当時の日本は、明治元(1868)年の神仏分離令により神道以外は価値のない宗教だとする廃仏毀釈運動が起きていました。寺院は建造物や仏像を次々と破壊され、困窮を極めました

興福寺ですら寺領が没収され、120人の僧侶が神官への転職を強いられ、国宝の五重塔は安値で売りに出されるという有り様でした。約8年に及ぶ圧政で、全国10万以上の寺院の半数が取り壊され、貴重な文化財が失われました

フェノロサが始めた文化財調査と法隆寺東院伽藍夢殿の厨子開扉

フェノロサは当時の日本人が西洋文化を「芸術」として崇拝し、浮世絵や屏風、仏像など日本の物の価値を低く見ていることを憂いました。明治13(1880)年に、文部省に掛け合って美術取調委員となり、当時学生だった岡倉天心を通訳として伴い、京都・奈良で文化財調査を始めました。法隆寺東院伽藍夢殿(とういんがらんゆめどの)の厨子(ずし)を開扉(かいひ)させたのは有名なエピソードです。

フェノロサは法隆寺の東院伽藍夢殿からのちに国宝となる秘仏を発見した

法隆寺の日誌によると明治19(1886)年(明治21年の説もあり)、フェノロサは調査員として法隆寺を訪れ、夢殿の厨子を開扉するよう求めました。しかし、僧侶らは「これを開くと災いが起きる」として抵抗

フェノロサらの説得の末厨子を開くと、なかから秘仏、救世(くせ)観音菩薩立像(国宝)が神秘的な笑みをたたえて現れ、その美しさに人々は息をのみました。実に200年ぶりの開扉でした。

フェノロサの文化財保護の講演が奈良国立博物館開設につながった

明治21(1888)年6月には、フェノロサは浄教寺(奈良市)本堂で市民に向けて文化財保護を啓蒙する講演を行いました。そのフェノロサの講演をきっかけに文化財保護への気運が高まり、のちの帝国奈良博物館(現在の奈良国立博物館)開設につながったとされています。

フェノロサによる調査は国宝選別に活用!

明治29(1896)年、古社寺保存会が設立され、翌年6月に古社寺保存法が成立しました。同年12月、価値ある文化財が特別保護建造物・国宝に指定され、維持修理費交付への道筋ができました。フェノロサによる調査はこのときの国宝選別に活用されました。

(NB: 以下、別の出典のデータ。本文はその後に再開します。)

Lemma transfer_between f g h dir st sched : st_streamID st = sid -> forall a b k pend q m,
  between f g h dir a b k pend q m -> Z.of_nat (length sched) <= m -> packets_left pend q <= deliveries sched ->
  patient (tries pend) sched = true -> 0 <= tries pend <= maxRetry -> (is_Some pend -> 1 <= tries pend) -> on_schedule sched a b st = true ->
  exists a' b', transfer sched a b st = Ok (Some (a', b', unread pend q, bool_decide (is_Some cl))) /\ finished f g h dir a' b' sched.
Proof.
  intros Hst. induction sched as [|[t x] sched IH]; intros a b k pend q m Hbt Hm Hleft Hpat Htr Hpd Hsch;
    cbn [transfer on_schedule] in *; rewrite (settled_between _ _ _ _ _ _ _ _ _ _ Hbt) in *; case_bool_decide as Hs.
  1, 3: destruct Hs as [-> ->]; assert (cl = None) as Hcl by (destruct cl as [c|] eqn:Ec; [|done]; exfalso; by apply (rd_more _ _ _ _ _ _ _ _ _ Hbt));
    exists a, b; unfold finished; rewrite Hcl; split; [done|]; by exists k, m.
  - unfold packets_left in Hleft. cbn [deliveries] in Hleft. destruct (decide (q = [])) as [->|Hq].
    + rewrite packets_nil in Hleft. destruct pend; [lia | naive_solver].
    + pose proof (packets_pos q Hq). destruct pend; lia.
  - cbn [orb] in Hsch. apply andb_true_iff in Hsch as [Ht Hsch]. cbn [length] in Hm.
    destruct (round_between f g h dir a b k pend q m st t x Hbt Hs ltac:(lia) Hst Ht Htr Hpd) as (a' & b' & data & [|] & E & Hround);
      rewrite E in Hsch |- *; cbn [mbind go_bind].
    { destruct Hround as ([c Hc] & -> & Hend). exists a', b'. split; [by rewrite Hc|]. unfold finished. rewrite Hc. exists t, x. split; [by left | done]. }
    destruct Hround as (k' & pend' & q' & Hbt' & Hun & Hfate).
    assert (packets_left pend' q' <= deliveries sched /\ patient (tries pend') sched = true /\ 0 <= tries pend' <= maxRetry /\
      (is_Some pend' -> 1 <= tries pend')) as (Hl & Hp & Ht1 & Ht2).
    { case_decide as Hx.
      - subst x. destruct Hfate as [-> Hlt]. cbn [deliveries patient tries] in *. split; [lia|]. split; [done|]. split; [done|]. by intros [? ?].
      - destruct Hfate as (Htr' & Hsome & Hle). rewrite Htr'. destruct x; [done| |]; cbn [deliveries patient] in *; apply andb_true_iff in Hpat as [Hj Hpat];
          apply bool_decide_eq_true in Hj; (split; [lia|]; split; [done|]; split; lia). }
    destruct (IH a' b' k' pend' q' (m - 1) Hbt' ltac:(lia) Hl Hp Ht1 Ht2 Hsch) as (a2 & b2 & -> & Hr).
    cbn [mbind go_bind fmap option_fmap option_map]. exists a2, b2. rewrite Hun. split; [done | by apply finished_later].
Qed.
End round.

明治政府の急速な欧化政策の陰で危機に瀕していた、奈良をはじめとする国内の貴重な文化財。これらが守られた陰には、奇しくもお雇い外国人による熱い働きかけがありました。

「 古社寺保存法」第1回指定 奈良県の特別保護建造物・国宝 市町村別件数の内訳

「 古社寺保存法」第1回指定 奈良県の特別保護建造物・国宝 市町村別件数の内訳
「古社寺保存便覧」(明治36年)を元に作成 ※市町村名は現在のもの。

明治30年の第1回選定時には、奈良県内の特別保護建造物は19件、国宝は60件指定されました。奈良市だけで特別保護建造物10件、国宝37件と半数以上を占めています。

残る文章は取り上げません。